May I have, exactly as written, the line containing "exists t, In t ts /\ id t = id u" and every line after it through the end of the listing below, and nothing else?

---+---

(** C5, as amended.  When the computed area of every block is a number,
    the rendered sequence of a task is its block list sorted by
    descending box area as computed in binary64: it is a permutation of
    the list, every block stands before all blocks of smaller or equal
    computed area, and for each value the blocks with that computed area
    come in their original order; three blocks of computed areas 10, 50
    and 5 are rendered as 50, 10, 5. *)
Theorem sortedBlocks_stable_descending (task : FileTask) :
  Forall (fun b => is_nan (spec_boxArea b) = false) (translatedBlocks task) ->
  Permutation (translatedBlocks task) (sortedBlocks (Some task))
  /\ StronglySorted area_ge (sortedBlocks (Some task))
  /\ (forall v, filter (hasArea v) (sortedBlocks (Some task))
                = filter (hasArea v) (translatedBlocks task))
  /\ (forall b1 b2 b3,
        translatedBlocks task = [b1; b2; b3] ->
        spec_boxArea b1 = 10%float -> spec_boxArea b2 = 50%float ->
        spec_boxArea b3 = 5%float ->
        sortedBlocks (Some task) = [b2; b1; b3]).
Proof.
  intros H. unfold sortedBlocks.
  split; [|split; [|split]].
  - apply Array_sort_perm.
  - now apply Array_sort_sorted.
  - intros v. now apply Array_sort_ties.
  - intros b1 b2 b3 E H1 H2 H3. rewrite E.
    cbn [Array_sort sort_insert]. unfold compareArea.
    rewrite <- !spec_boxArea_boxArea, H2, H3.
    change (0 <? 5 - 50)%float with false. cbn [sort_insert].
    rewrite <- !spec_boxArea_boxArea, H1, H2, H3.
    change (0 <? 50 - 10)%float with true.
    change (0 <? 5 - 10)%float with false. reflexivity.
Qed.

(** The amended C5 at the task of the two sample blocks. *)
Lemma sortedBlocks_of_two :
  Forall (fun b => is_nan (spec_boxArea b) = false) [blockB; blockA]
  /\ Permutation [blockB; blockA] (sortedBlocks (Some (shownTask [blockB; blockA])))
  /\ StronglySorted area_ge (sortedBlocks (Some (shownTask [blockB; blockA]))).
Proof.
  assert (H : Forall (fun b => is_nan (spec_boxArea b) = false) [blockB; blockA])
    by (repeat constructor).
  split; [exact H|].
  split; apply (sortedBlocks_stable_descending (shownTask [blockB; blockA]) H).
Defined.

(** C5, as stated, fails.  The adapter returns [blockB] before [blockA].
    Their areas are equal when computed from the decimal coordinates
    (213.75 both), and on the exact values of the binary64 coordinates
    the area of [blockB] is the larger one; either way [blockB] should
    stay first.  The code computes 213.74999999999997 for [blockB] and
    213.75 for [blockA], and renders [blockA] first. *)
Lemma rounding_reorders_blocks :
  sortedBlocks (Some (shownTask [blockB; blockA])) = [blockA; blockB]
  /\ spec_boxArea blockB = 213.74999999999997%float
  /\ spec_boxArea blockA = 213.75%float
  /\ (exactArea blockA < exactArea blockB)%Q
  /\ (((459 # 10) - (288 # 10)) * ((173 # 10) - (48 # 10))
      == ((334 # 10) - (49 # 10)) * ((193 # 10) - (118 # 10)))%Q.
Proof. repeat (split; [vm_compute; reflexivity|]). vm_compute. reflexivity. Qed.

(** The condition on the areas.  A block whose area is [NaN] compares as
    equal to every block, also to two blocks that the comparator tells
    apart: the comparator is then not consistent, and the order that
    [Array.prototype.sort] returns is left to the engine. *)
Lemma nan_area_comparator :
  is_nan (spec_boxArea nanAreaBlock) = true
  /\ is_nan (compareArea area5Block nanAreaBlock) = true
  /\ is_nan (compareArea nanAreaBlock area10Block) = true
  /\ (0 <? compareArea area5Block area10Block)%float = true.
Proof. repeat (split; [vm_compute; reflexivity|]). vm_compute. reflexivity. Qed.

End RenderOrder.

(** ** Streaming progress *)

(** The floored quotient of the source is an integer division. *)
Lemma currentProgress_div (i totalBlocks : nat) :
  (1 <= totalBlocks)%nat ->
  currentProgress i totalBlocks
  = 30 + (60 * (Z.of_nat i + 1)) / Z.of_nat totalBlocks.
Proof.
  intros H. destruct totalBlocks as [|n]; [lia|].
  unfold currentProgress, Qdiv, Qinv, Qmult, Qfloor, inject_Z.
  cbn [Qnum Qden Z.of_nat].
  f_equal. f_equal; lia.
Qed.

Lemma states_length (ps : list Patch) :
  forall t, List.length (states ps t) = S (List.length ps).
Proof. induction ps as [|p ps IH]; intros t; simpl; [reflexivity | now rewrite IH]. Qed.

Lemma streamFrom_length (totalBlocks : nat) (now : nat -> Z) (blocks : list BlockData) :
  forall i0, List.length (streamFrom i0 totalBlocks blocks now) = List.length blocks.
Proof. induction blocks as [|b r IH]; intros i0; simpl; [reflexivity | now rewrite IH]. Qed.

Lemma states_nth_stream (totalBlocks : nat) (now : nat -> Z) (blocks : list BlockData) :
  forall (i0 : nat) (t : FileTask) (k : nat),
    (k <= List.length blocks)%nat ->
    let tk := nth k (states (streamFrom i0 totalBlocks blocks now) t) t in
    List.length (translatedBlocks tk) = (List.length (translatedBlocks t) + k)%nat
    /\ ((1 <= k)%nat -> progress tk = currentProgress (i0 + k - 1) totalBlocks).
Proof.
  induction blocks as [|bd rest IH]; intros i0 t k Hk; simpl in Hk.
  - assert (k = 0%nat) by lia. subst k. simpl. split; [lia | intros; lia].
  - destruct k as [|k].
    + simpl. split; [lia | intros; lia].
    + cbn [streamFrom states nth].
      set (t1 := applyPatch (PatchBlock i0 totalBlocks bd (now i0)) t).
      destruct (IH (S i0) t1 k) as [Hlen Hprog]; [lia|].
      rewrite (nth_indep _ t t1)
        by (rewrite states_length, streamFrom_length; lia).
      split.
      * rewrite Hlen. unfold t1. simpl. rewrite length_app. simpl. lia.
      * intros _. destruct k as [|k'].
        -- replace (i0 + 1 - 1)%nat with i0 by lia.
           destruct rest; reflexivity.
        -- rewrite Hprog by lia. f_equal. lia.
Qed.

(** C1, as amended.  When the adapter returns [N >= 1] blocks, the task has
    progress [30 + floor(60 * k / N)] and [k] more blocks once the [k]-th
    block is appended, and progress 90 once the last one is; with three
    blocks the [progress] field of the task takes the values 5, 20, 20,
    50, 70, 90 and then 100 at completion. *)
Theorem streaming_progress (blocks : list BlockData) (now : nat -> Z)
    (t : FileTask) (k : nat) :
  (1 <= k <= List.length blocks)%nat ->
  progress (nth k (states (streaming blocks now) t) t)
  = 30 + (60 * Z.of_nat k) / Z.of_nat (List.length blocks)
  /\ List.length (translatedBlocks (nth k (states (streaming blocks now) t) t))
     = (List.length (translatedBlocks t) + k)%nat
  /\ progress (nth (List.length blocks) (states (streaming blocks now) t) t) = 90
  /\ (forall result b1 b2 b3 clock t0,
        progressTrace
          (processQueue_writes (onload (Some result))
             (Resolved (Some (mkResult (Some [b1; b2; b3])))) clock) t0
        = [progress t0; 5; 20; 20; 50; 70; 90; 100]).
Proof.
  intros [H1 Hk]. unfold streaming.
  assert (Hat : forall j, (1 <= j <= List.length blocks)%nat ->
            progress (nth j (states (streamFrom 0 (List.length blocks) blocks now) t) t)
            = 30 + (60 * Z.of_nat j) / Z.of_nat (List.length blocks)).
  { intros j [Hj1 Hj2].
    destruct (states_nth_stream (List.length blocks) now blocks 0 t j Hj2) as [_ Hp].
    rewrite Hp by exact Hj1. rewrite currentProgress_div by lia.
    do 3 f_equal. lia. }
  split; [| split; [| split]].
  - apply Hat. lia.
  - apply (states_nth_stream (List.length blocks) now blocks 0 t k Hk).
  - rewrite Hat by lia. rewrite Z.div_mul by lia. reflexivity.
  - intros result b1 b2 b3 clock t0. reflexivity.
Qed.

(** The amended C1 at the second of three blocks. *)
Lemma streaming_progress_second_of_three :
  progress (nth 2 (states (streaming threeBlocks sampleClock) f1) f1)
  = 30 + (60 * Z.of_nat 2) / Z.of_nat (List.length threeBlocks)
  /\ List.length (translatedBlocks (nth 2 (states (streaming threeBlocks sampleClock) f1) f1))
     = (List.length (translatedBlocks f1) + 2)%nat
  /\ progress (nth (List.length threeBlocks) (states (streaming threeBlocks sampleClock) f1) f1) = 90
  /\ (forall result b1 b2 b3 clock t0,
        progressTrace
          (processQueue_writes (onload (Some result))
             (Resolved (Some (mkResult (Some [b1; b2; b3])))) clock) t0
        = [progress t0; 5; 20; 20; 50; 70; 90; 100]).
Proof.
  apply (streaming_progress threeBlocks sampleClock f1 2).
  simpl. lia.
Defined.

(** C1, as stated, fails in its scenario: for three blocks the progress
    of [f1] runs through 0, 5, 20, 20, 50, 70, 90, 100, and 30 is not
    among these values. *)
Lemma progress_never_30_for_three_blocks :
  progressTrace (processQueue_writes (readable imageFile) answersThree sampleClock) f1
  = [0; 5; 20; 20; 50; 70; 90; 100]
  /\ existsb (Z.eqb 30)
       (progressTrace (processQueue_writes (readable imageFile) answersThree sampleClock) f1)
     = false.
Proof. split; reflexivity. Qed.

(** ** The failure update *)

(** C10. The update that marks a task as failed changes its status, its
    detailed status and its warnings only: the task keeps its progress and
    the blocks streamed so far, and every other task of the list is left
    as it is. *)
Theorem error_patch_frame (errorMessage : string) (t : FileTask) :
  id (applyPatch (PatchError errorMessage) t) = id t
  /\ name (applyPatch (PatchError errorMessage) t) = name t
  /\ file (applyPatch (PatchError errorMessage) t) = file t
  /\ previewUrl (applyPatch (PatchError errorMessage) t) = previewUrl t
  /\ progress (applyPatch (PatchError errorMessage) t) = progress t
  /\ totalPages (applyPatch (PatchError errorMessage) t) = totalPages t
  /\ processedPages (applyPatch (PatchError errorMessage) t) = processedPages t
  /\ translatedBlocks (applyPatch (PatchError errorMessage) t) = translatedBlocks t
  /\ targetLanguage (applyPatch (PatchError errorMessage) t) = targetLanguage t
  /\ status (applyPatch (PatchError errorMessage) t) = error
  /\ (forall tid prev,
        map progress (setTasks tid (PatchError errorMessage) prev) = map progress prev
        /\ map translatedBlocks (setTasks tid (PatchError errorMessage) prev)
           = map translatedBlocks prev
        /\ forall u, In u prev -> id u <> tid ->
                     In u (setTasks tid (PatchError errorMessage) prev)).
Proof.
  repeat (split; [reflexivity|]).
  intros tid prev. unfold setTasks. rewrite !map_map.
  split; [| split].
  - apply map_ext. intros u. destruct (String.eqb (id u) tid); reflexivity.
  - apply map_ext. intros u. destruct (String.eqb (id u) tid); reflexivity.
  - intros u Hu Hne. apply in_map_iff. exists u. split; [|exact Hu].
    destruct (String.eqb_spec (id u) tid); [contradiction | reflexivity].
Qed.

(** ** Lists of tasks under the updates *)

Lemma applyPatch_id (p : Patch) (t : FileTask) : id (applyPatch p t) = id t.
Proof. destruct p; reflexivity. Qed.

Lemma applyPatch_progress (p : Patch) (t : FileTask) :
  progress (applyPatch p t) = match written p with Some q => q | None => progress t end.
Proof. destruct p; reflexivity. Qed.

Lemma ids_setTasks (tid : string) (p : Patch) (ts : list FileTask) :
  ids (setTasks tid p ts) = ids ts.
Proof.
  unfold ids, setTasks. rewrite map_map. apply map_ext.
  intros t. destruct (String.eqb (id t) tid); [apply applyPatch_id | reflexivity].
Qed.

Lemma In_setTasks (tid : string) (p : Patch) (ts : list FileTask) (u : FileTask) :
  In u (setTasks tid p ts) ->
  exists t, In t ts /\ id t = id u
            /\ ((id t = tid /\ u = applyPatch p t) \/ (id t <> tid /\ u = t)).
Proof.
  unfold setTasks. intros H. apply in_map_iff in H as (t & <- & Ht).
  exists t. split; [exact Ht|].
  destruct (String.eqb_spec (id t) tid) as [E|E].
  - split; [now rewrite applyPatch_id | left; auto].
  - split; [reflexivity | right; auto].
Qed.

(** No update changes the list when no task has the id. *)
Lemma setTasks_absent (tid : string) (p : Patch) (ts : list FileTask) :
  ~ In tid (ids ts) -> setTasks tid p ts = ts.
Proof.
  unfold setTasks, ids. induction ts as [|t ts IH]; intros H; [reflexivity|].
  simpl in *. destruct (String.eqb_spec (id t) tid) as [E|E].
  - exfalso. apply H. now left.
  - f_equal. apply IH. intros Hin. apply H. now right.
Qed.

---+---

### RESULT OF THE TASK
  exists t, In t ts /\ id t = id u
            /\ ((id t = tid /\ u = applyPatch p t) \/ (id t <> tid /\ u = t)).
Proof.
  unfold setTasks. intros H. apply in_map_iff in H as (t & <- & Ht).
  exists t. split; [exact Ht|].
  destruct (String.eqb_spec (id t) tid) as [E|E].
  - split; [now rewrite applyPatch_id | left; auto].
  - split; [reflexivity | right; auto].
Qed.

(** No update changes the list when no task has the id. *)
Lemma setTasks_absent (tid : string) (p : Patch) (ts : list FileTask) :
  ~ In tid (ids ts) -> setTasks tid p ts = ts.
Proof.
  unfold setTasks, ids. induction ts as [|t ts IH]; intros H; [reflexivity|].
  simpl in *. destruct (String.eqb_spec (id t) tid) as [E|E].
  - exfalso. apply H. now left.
  - f_equal. apply IH. intros Hin. apply H. now right.
Qed.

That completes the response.